TASK ITEM - Word for word, restate the lines from the start of the data down to the line with "(** [all]: every", both included.

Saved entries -
(** Allocations are those of live values, counted once each; [loose] is the
    allocation created for a value that is not inserted yet. *)
Record ledger (loose : option N) (s : LivenessSchedule) : Prop := {
  ledger_references : forall a al, allocations s !! a = Some al ->
    references al = N.of_nat (size (holders (values s) a));
  ledger_used : forall a al, allocations s !! a = Some al -> Some a <> loose ->
    references al <> 0;
  ledger_known : forall v lv a, values s !! v = Some lv -> live_allocation lv = Some a ->
    is_Some (allocations s !! a);
  ledger_fresh : forall a, is_Some (allocations s !! a) -> a < next_allocation s;
  ledger_live : live_bytes s = alloc_total (allocations s);
  ledger_peak : live_bytes s <= peak_bytes s
}.

(** The number of uses of a value in a list of uses to come. *)
Definition uses_in (v : ValueRef) (uses : list ValueRef) : nat := count_occ ValueRef_eq_dec uses v.
#[global] Arguments uses_in : simpl never.

(** [all]: every use of the graph; [pending]: the uses still to come;
    [created]: the values made so far; [grace]: values kept without a use. *)
Record tracks (all pending : list ValueRef) (created grace : gset ValueRef)
    (s : LivenessSchedule) : Prop := {
  tracks_uses : forall v, remaining_uses s !! v =
    if decide (v ∈ all) then Some (N.of_nat (uses_in v pending)) else None;
  tracks_live : forall v, is_Some (values s !! v) <-> v ∈ created /\ (v ∈ pending \/ v ∈ grace)
}.

(** ** Use lists *)

Lemma uses_in_pos v uses : v ∈ uses <-> (0 < uses_in v uses)%nat.
Proof. rewrite list_elem_of_In. apply count_occ_In. Qed.

Lemma uses_in_cons v x uses :
  uses_in v (x :: uses) = ((if decide (x = v) then 1 else 0) + uses_in v uses)%nat.
Proof. unfold uses_in. simpl. destruct (ValueRef_eq_dec x v), (decide (x = v)); done. Qed.

Lemma uses_in_le v uses : (uses_in v uses <= length uses)%nat.
Proof. unfold uses_in. apply count_occ_bound. Qed.

(** ** Allocation totals *)

Lemma alloc_total_insert m a al :
  m !! a = None -> alloc_total (<[a := al]> m) = allocation_bytes al + alloc_total m.
Proof. intros. unfold alloc_total. rewrite map_fold_insert_L; [done|intros; lia|done]. Qed.

Lemma alloc_total_delete m a al :
  m !! a = Some al -> alloc_total m = allocation_bytes al + alloc_total (delete a m).
Proof.
  intros H. rewrite <-(alloc_total_insert (delete a m) a al) by apply lookup_delete_eq.
  by rewrite insert_delete_id.
Qed.
(* ===== verification/Inventory.v ===== *)
(** * Checkpoint inventories of [inventory.rs], paths and source kinds of [source.rs] *)


From S2P Require Import Prelude Errors Tensor Identity Order Representation Quantization.
From Stdlib Require Strings.String.
Local Open Scope N_scope.

(** ** Repository paths *)

Record RepoPath := { repo_path : string }.

#[export] Instance RepoPath_eq_dec : EqDecision RepoPath.
Proof. solve_decision. Defined.

#[export] Instance RepoPath_keyed : Keyed RepoPath.
Proof.
  refine {| key p := [string_key (repo_path p)] |}.
  intros [x] [y] [= Hxy]. simpl in Hxy. by apply (inj string_key) in Hxy as ->.
Defined.

(** [str::split('/')]. *)
Fixpoint split_slash (bs : bytes) : list bytes :=
  match bs with
  | [] => [[]]
  | b :: bs =>
      match split_slash bs with
      | component :: rest =>
          if bool_decide (b = Byte.x2f) then [] :: component :: rest else (b :: component) :: rest
      | [] => []
      end
  end.

(** [chars().any(char::is_control)] on UTF-8 text: C0, DEL and the two-byte
    encodings of C1. *)
Fixpoint any_control (bs : bytes) : bool :=
  match bs with
  | [] => false
  | b :: tail =>
      let n := Byte.to_N b in
      (n <? 32) || (n =? 127) ||
      match tail with
      | c :: _ => (n =? 194) && (128 <=? Byte.to_N c) && (Byte.to_N c <=? 159)
      | [] => false
      end || any_control tail
  end.

Definition dot : bytes := [Byte.x2e].
Definition dot_dot : bytes := [Byte.x2e; Byte.x2e].

(** [RepoPath::parse]. On a Unix system a path has no prefix component, a root
    component when it starts with a slash, and a parent component for each [..]. *)
Definition RepoPath_parse (value : string) : result RepoPath :=
  let bs := String.list_byte_of_string value in
  let invalid_text :=
    bool_decide (bs = []) || bool_decide (Byte.x5c ∈ bs) || bool_decide (Byte.x3a ∈ bs) ||
    bool_decide (Byte.x00 ∈ bs) || any_control bs || bool_decide (head bs = Some Byte.x2f) ||
    bool_decide (last bs = Some Byte.x2f) in
  let invalid_component :=
    existsb (fun c => bool_decide (c = []) || bool_decide (c = dot) || bool_decide (c = dot_dot))
      (split_slash bs) in
  let platform_absolute :=
    bool_decide (head bs = Some Byte.x2f) ||
    existsb (fun c => bool_decide (c = dot_dot)) (split_slash bs) in
  _ ← reject (invalid_text || invalid_component || platform_absolute) InvalidPath;
  mret {| repo_path := value |}.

ANSWER -
(** Allocations are those of live values, counted once each; [loose] is the
    allocation created for a value that is not inserted yet. *)
Record ledger (loose : option N) (s : LivenessSchedule) : Prop := {
  ledger_references : forall a al, allocations s !! a = Some al ->
    references al = N.of_nat (size (holders (values s) a));
  ledger_used : forall a al, allocations s !! a = Some al -> Some a <> loose ->
    references al <> 0;
  ledger_known : forall v lv a, values s !! v = Some lv -> live_allocation lv = Some a ->
    is_Some (allocations s !! a);
  ledger_fresh : forall a, is_Some (allocations s !! a) -> a < next_allocation s;
  ledger_live : live_bytes s = alloc_total (allocations s);
  ledger_peak : live_bytes s <= peak_bytes s
}.

(** The number of uses of a value in a list of uses to come. *)
Definition uses_in (v : ValueRef) (uses : list ValueRef) : nat := count_occ ValueRef_eq_dec uses v.
#[global] Arguments uses_in : simpl never.

(** [all]: every use of the graph; [pending]: the uses still to come;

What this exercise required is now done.